Yet it need not have happened. As an emergency tanker fleet is poised to start bringing in water from outside the Yorkshire Water region, a Government-commissioned report shows that the company has yet to exploit a huge water source on its own doorstep.
St Aidan's Pit, a vast, flooded open-cast coal mine five miles from Leeds, could provide 20,000 cubic metres of water a day - about the same amount that will soon be coming in on 200 road tankers from the water- rich Northumbrian region.
The report into Yorkshire's crisis, by consulting engineers Rofe, Kennard and Lapworth, says the water in the pit beside the River Aire "is reported to be of surprisingly good quality ... in our opinion this source could have been utilised earlier".
Yorkshire Water, weary from a long summer of criticism, said it was planning to use the pit if the drought continued. But there were problems in getting pumps and tankers to it, and it would have to be blended with cleaner water to be drinkable.

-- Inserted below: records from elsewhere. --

(* ===== verification/WorkflowVerify.v ===== *)
(** * Workflow verification: tests, reviews, feedback and the decision

    [jackin-workflow/src/verify.rs] and [verify/process.rs]: the frozen test
    policy, the test worker and its result, the review schema, the redacted
    feedback document, the acceptance decision and the repair delivery gate.

    Running [git] and [docker] and reading files are outcomes of the
    environment, given as arguments; [serde_json] parsing and Unicode lower
    casing are parameters.  A slice out of range or off a character boundary is
    [Panic]. *)

From stdpp Require Import base list gmap strings pretty.
From Stdlib Require Import ZArith Lia Strings.Byte.
From S2P Require Import Prelude Clipboard WorkflowModel WorkflowStore.

Definition MAX_TEST_OUTPUT_BYTES : Z := 64 * 1024.
Definition MAX_REVIEW_BYTES : Z := 64 * 1024.
Definition MAX_FEEDBACK_BYTES : Z := 4 * 1024.
Definition MAX_TEST_EXCERPT_BYTES : Z := 1500.
Definition MAX_REVIEW_CORRECTIONS : Z := 1.
Definition TEST_SANDBOX_IMAGE : string :=
  "python@sha256:1b668429b3511ab407d8e00648891631b0b1a4d7e15e3ca70f38ab5b91ad4ab4".
Definition SANDBOX_PROFILE : string :=
  "sandbox-wrapper-v1;watchdog-grace=5s;network=none;readonly-root;cap-drop=all;memory=536870912;cpus=1;pids=64;trusted-ro;candidate-ro;tmpfs=/tmp:64m,/build:256m;env=PYTHONDONTWRITEBYTECODE=1".

(** ** String helpers *)

(** A single non-empty path-safe token. *)
Definition path_safe_token (s : string) : bool :=
  negb (is_blank s) &&
  negb (bool_decide (is_Some (find_ws_or (λ b, byte_is 47 b || byte_is 0 b) (as_bytes s)))).

(** [s.chars().take(n).collect()] *)
Fixpoint take_chars_bytes (n : nat) (bs : bytes) : bytes :=
  match bs with
  | [] => []
  | b :: r =>
      if is_cont b then b :: take_chars_bytes n r
      else match n with O => [] | S n' => b :: take_chars_bytes n' r end
  end.
Definition take_chars (n : Z) (s : string) : string :=
  of_bytes (take_chars_bytes (Z.to_nat n) (as_bytes s)).

(** [String::from_utf8_lossy]: every maximal invalid prefix of a character
    becomes U+FFFD. *)
Definition REPLACEMENT : bytes := byte_of_Z <$> [239; 191; 189].
Definition second_ok (c : Z) (b : byte) : bool :=
  let z := Z_of_byte b in
  if c =? 224 then between 160 191 z
  else if c =? 237 then between 128 159 z
  else if c =? 240 then between 144 191 z
  else if c =? 244 then between 128 143 z
  else is_cont b.
Fixpoint lossy (bs : bytes) : bytes :=
  match bs with
  | [] => []
  | b0 :: r0 =>
    let c := Z_of_byte b0 in
    if c <? 128 then b0 :: lossy r0
    else if between 194 223 c then
      match r0 with
      | b1 :: r1 => if is_cont b1 then b0 :: b1 :: lossy r1 else REPLACEMENT ++ lossy r0
      | [] => REPLACEMENT
      end
    else if between 224 239 c then
      match r0 with
      | b1 :: r1 =>
          if second_ok c b1 then
            match r1 with
            | b2 :: r2 =>
                if is_cont b2 then b0 :: b1 :: b2 :: lossy r2 else REPLACEMENT ++ lossy r1
            | [] => REPLACEMENT
            end
          else REPLACEMENT ++ lossy r0
      | [] => REPLACEMENT
      end
    else if between 240 244 c then
      match r0 with
      | b1 :: r1 =>
          if second_ok c b1 then
            match r1 with
            | b2 :: r2 =>
                if is_cont b2 then
                  match r2 with
                  | b3 :: r3 =>
                      if is_cont b3 then b0 :: b1 :: b2 :: b3 :: lossy r3
                      else REPLACEMENT ++ lossy r2
                  | [] => REPLACEMENT
                  end
                else REPLACEMENT ++ lossy r1
            | [] => REPLACEMENT
            end
          else REPLACEMENT ++ lossy r0
      | [] => REPLACEMENT
      end
    else REPLACEMENT ++ lossy r0
  end.
Definition from_utf8_lossy (bs : bytes) : string := of_bytes (lossy bs).

(** ** The frozen test policy *)

Section Policy.
Context `{Sha256}.

Record TestPolicy := mk_policy {
  argv : list string;
  timeout_secs : Z;
  policy_hash : string;
}.

(** The pieces [Digest::update] is given, in order. *)
Definition policy_parts (args : list string) (timeout : Z) : list bytes :=
  concat ((λ part, [as_bytes part; [byte_of_Z 0]]) <$> args)
  ++ [as_bytes TEST_SANDBOX_IMAGE; byte_of_Z 0 :: as_bytes SANDBOX_PROFILE ++ [byte_of_Z 0];
      to_be_bytes 8 timeout].

Definition freeze (args : list string) (timeout : Z) : WorkflowError + TestPolicy :=
  if bool_decide (args = []) || existsb is_blank args
  then inl (invalid "frozen test policy needs a non-empty exact argv")
  else if negb (between 1 3600 timeout)
  then inl (invalid "frozen test policy timeout must be within 1..=3600 seconds")
  else inr (mk_policy args timeout
              (hex_encode (hasher_finalize
                 (foldl hasher_update hasher_new (policy_parts args timeout))))).
End Policy.

(** ** The test worker *)

Record TestWorkerSpec := mk_worker_spec {
  tw_worker_id : string;
  tw_candidate_id : string;
  tw_commit : string;
  tw_tree : string;
  tw_policy_hash : string;
  tw_timeout_secs : Z;
}.

Fixpoint check_tokens (what : string) (labelled : list (string * string))
    : WorkflowError + () :=
  match labelled with
  | [] => inr ()
  | (label, value) :: rest =>
      if path_safe_token value then check_tokens what rest
      else inl (invalid (what +:+ " worker " +:+ label
                         +:+ " must be a single non-empty path-safe token"))
  end.

Definition test_worker_name (run : string) (rnd : Z) (cand : string) : string :=
  "test-" +:+ run +:+ "-r" +:+ pretty rnd +:+ "-" +:+ cand.

Definition worker_spec_new (run : string) (rnd : Z) (cand commit tree : string)
    (policy : TestPolicy) : WorkflowError + TestWorkerSpec :=
  match check_tokens "test" [("run", run); ("candidate", cand); ("commit", commit);
                             ("tree", tree)] with
  | inl e => inl e
  | inr _ => inr (mk_worker_spec (test_worker_name run rnd cand) cand commit tree
                    (policy_hash policy) (timeout_secs policy))
  end.

Record PreparedTestWorker := mk_prepared {
  pw_worker_id : string;
  pw_work_dir : string;
  pw_commit : string;
  pw_tree : string;
}.

(** What the environment answers: [git dir args] is [run_git], [is_dir] and
    [exists] are [Path::is_dir] and [Path::exists], [create_dir_all] may give an
    error text.  [path_join] is [Path::join] on a relative component. *)
Record Env := mk_env {
  git : string → list string → WorkflowError + string;
  is_dir : string → bool;
  path_exists : string → bool;
  create_dir_all : string → option string;
}.

Definition path_join (dir name : string) : string :=
  match rev (as_bytes dir) with
  | [] => name
  | b :: _ => if byte_is 47 b then dir +:+ name else dir +:+ "/" +:+ name
  end.
Lemma pause_run_evolves d id actor reason ck :
  triple d (pause_run id actor reason ck) (λ _ d', evolves acc d d').
Proof.
  unfold pause_run, apply. tsteps. transition. allow a_pause.
  bool_to_prop. by destruct st.
Qed.

Lemma resume_run_evolves d id actor :
  triple d (resume_run id actor) (λ _ d', evolves acc d d').
Proof.
  unfold resume_run, apply. tsteps.
  destruct (in_state _ _ d); [|apply triple_bind, triple_fail; reflexivity].
  apply triple_bind, triple_ret. tsteps. transition.
  apply negb_false_iff, status_in in H1 as (st & Hst & Hc). allow a_resume. done.
Qed.

Lemma cancel_run_evolves d id actor reason :
  triple d (cancel_run id actor reason) (λ _ d', evolves acc d d').
Proof.
  unfold cancel_run, apply. tsteps. apply triple_skip.
  { destruct (candidate r); always_auto. }
  intros _ d' Hs. rewrite <-(find_run_same _ _ _ Hs) in *. transition. allow a_cancel. done.
Qed.

Lemma reactivate_evolves d id actor kind :
  triple d (reactivate id actor kind) (λ _ d', evolves acc d d').
Proof.
  unfold reactivate, apply. tsteps.
  destruct (negb (str_eqb (status r) (RunStatus.as_str RunStatus.NeedsOperator))) eqn:Hn; tsteps.
  unfold str_eqb in Hn. bool_to_prop. transition.
  assert (RunStatus.parse (status r) = Some RunStatus.NeedsOperator)
    by (by rewrite Hn, RunStatus.parse_as_str).
  allow a_resume. by right.
Qed.

Lemma resolve_input_evolves d uuid id cmd dec actor obs :
  triple d (resolve_input uuid id cmd dec actor obs) (λ _ d', evolves acc d d').
Proof.
  unfold resolve_input. tsteps. destruct dec.
  - apply triple_skip; [always_service|]. intros _ d' _.
    apply triple_then; [apply _|apply reactivate_evolves|intros; always_service].
  - apply triple_skip; [always_service|]. intros _ d' _.
    apply triple_skip; [always_service|]. intros _ d'' _.
    apply triple_then; [apply _|apply reactivate_evolves|intros; always_service].
  - apply triple_skip; [always_service|]. intros _ d' _. apply cancel_run_evolves.
Qed.

Lemma record_candidate_evolves d id cand v actor :
  triple d (record_candidate id cand v actor) (λ _ d', evolves acc d d').
Proof.
  unfold record_candidate. tsteps. transition. allow a_candidate_recorded. done.
Qed.

Lemma escalate_evolves d id kind :
  triple d (escalate_to_operator id kind) (λ _ d', evolves acc d d').
Proof.
  unfold escalate_to_operator, apply. tsteps.
  destruct (str_eqb (status r) _) eqn:Hn; [apply keeps_append_event|]. tsteps.
  destruct (RunStatus.is_terminal a || bool_decide (a = RunStatus.Paused)) eqn:Ht;
    [apply keeps_append_event|]. tsteps.
  transition. allow a_escalate. unfold str_eqb in Hn. bool_to_prop.
  match goal with H : RunStatus.parse _ = Some a |- _ => apply RunStatus.parse_Some in H end.
  by destruct a.
Qed.
(* ===== verification/WorkflowDemo.v ===== *)
(** * A complete workflow run, executed

    Concrete requests that take a run from its start to the point where it can
    be accepted, with a stand-in hash and a [git] that answers for one commit.
    The theorems of [WorkflowProofs] are instantiated at it. *)

From stdpp Require Import base list gmap strings pretty.
From Stdlib Require Import ZArith Strings.Byte.
From S2P Require Import Prelude Clipboard WorkflowModel WorkflowStore WorkflowVerify WorkflowService.
Import SampleHash.

(** A store with no refusals to come. *)
Definition fresh_store (d : Db) (n : Z) : RunStore := mk_store d ∅ n [] [] (λ what, what).

Fixpoint exec_all (qs : list Request) (w : RunStore) : RunStore :=
  match qs with [] => w | q :: qs => exec_all qs (exec q w).2 end.

Definition demo_git (dir : string) (args : list string) : WorkflowError + string :=
  match args with
  | ["rev-parse"; "HEAD"] => inr "c1"
  | ["rev-parse"; "HEAD^{tree}"] => inr "t1"
  | "ls-remote" :: _ => inr "c1 refs/heads/backup"
  | _ => inr ""
  end.
Definition demo_env : Env := mk_env demo_git (λ _, true) (λ _, false) (λ _, None).
Definition demo_script : bytes := as_bytes "assert True".
Definition demo_files : list TestBundleFile := [mk_bundle_file "check.py" (sha256_hex demo_script)].
Definition demo_params : RecordTestParams :=
  mk_test_params "python3" "/checks/check.py"
    (bundle_manifest_digest ((λ f, (logical_path f, bf_digest f)) <$> demo_files))
    demo_files None "/scratch" 60.
Definition demo_execution : TestExecution :=
  mk_execution 0 false (mk_output (as_bytes "ok") false) (mk_output [] false).
Definition demo_policy : string :=
  match freeze ["python3"; "/checks/check.py"; "/scratch/test-run-u1-r0-cand1"] 60 with
  | inr p => policy_hash p
  | inl _ => ""
  end.
Definition demo_review (_ : bytes) : string + ReviewResult :=
  inr (mk_review 1 "cand1" "c1" "t1" ReviewStatus.Pass []).

Definition demo_run : list Request :=
  [RStart "u1" "plan" 2 "key";
   RAdvance demo_env "run-u1" 0 "worker" "turn_started" None;
   RAdvance demo_env "run-u1" 1 "worker" "turn_ended" None;
   RCandidate "run-u1" "cand1" 2;
   RCheckpoint demo_env "run-u1" (mk_checkpoint "cand1" "c1" "" "manifest" "/src" "none" None) 3;
   RAdvance demo_env "run-u1" 3 "host" "test_started" None;
   RTest demo_env (inr demo_script) (λ _ _ _, inr demo_execution) "run-u1" 4 demo_params;
   RAdvance demo_env "run-u1" 4 "host" "test_passed" None;
   RReview demo_review (FileLength 2, inr (as_bytes "{}")) "run-u1" 5 "/review.json" demo_policy;
   RAdvance demo_env "run-u1" 5 "host" "review_passed" None;
   RBackup demo_env "run-u1" 6 "origin" "refs/heads/backup"].
Definition demo_accept : Request :=
  RAdvance demo_env "run-u1" 6 "host" "verified_current" (Some demo_policy).
Definition demo_store : RunStore := exec_all demo_run (fresh_store empty_db 1).

(** The first candidate is backed up and fails its test; the second one, of another
    commit, is never backed up. *)
Definition late_git (dir : string) (args : list string) : WorkflowError + string :=
  match args with
  | ["rev-parse"; "HEAD"] => inr "c2"
  | ["rev-parse"; "HEAD^{tree}"] => inr "t2"
  | "ls-remote" :: _ => inr "c1 refs/heads/backup"
  | _ => inr ""
  end.
Definition late_env : Env := mk_env late_git (λ _, true) (λ _, false) (λ _, None).
Definition late_policy : string :=
  match freeze ["python3"; "/checks/check.py"; "/scratch/test-run-u1-r1-cand2"] 60 with
  | inr p => policy_hash p
  | inl _ => ""
  end.
Definition late_review (_ : bytes) : string + ReviewResult :=
  inr (mk_review 1 "cand2" "c2" "t2" ReviewStatus.Pass []).
Definition late_run : list Request :=
  [RStart "u1" "plan" 2 "key";
   RAdvance demo_env "run-u1" 0 "worker" "turn_started" None;
   RAdvance demo_env "run-u1" 1 "worker" "turn_ended" None;
   RCandidate "run-u1" "cand1" 2;
   RCheckpoint demo_env "run-u1" (mk_checkpoint "cand1" "c1" "" "manifest" "/src" "none" None) 3;
   RBackup demo_env "run-u1" 3 "origin" "refs/heads/backup";
   RAdvance demo_env "run-u1" 3 "host" "test_started" None;
   RAdvance demo_env "run-u1" 4 "host" "test_failed" None;
   RAdvance late_env "run-u1" 5 "worker" "turn_ended" None;
   RCandidate "run-u1" "cand2" 6;
   RCheckpoint late_env "run-u1" (mk_checkpoint "cand2" "c2" "" "manifest" "/src" "none" None) 7;
   RAdvance late_env "run-u1" 7 "host" "test_started" None;
   RTest late_env (inr demo_script) (λ _ _ _, inr demo_execution) "run-u1" 8 demo_params;
   RAdvance late_env "run-u1" 8 "host" "test_passed" None;
   RReview late_review (FileLength 2, inr (as_bytes "{}")) "run-u1" 9 "/review.json" late_policy;
   RAdvance late_env "run-u1" 9 "host" "review_passed" None;
   RAdvance late_env "run-u1" 10 "host" "verified_current" (Some late_policy)].
Definition late_store : RunStore := exec_all late_run (fresh_store empty_db 1).

(** The backup of an earlier candidate is enough for acceptance. *)
Example accepted_without_own_backup :
  status <$> runs (conn late_store) = ["accepted"] ∧
  candidate <$> runs (conn late_store) = [Some "cand2"] ∧
  (λ c, (commit_hash c, backup_state c)) <$> (snd <$> checkpoints (conn late_store))
  = [("c1", "done:refs/heads/backup"); ("c2", "none")].
Proof. vm_compute. done. Qed.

On Tuesday the company faces its critics at a public inquiry. It hopes to persuade a Government-appointed inspector that there is a case for an immediate emergency drought order. This would enable rota cuts to begin in the Halifax and Huddersfield areas, cutting off supply for 24 hours in every 48.
It would be the first time this has happened on the British mainland, although night timecut-offs were implemented inrural areas of Northern Ireland this summer.
Yorkshire Water managers are engaged in meetings with worried schools, hospitals, nursing homes and businesses which are dependent on water.
Leaflets this week will warn householders of the need to boil all drinking and food preparation water once the cuts begin, and to store water in clean, covered containers. Health officials have already warned ofpossible dysentery outbreaks.
West Yorkshire Area Health Authority's public health officer Chris Worth said: "I hope people don't chuck the leaflets in the bin, because there is a real danger of dysentery and food poisoning. It is crucial that people follow the health guidelines."
Local MPs have called for a state of emergency and for the Army to be brought in to help with the distribution of water. "Never mind whose fault it is, the fact is that a real disaster is about to happen here," said Barry Sheerman, Labour MP for Huddersfield. He agrees with Yorkshire Water that the public's response to the crisis had been deeply disappointing. While the company has been calling for a readily-achievable voluntary 25 per cent cut in household consumption, the response has varied from nought to 10 per cent.
"There's a deep psychological problem following privatisation of water. People think 'Why the hell should we economise?'" said Mr Sheerman. "There isn't much loyalty."
After an extremely dry summer the autumn rain has failed to fall in substantial quantities over the worst affected areas. Several reservoirs are completely empty. Meanwhile, Yorkshire Water has promised to cut its leakage rate from 26 to 24 per cent by 1998.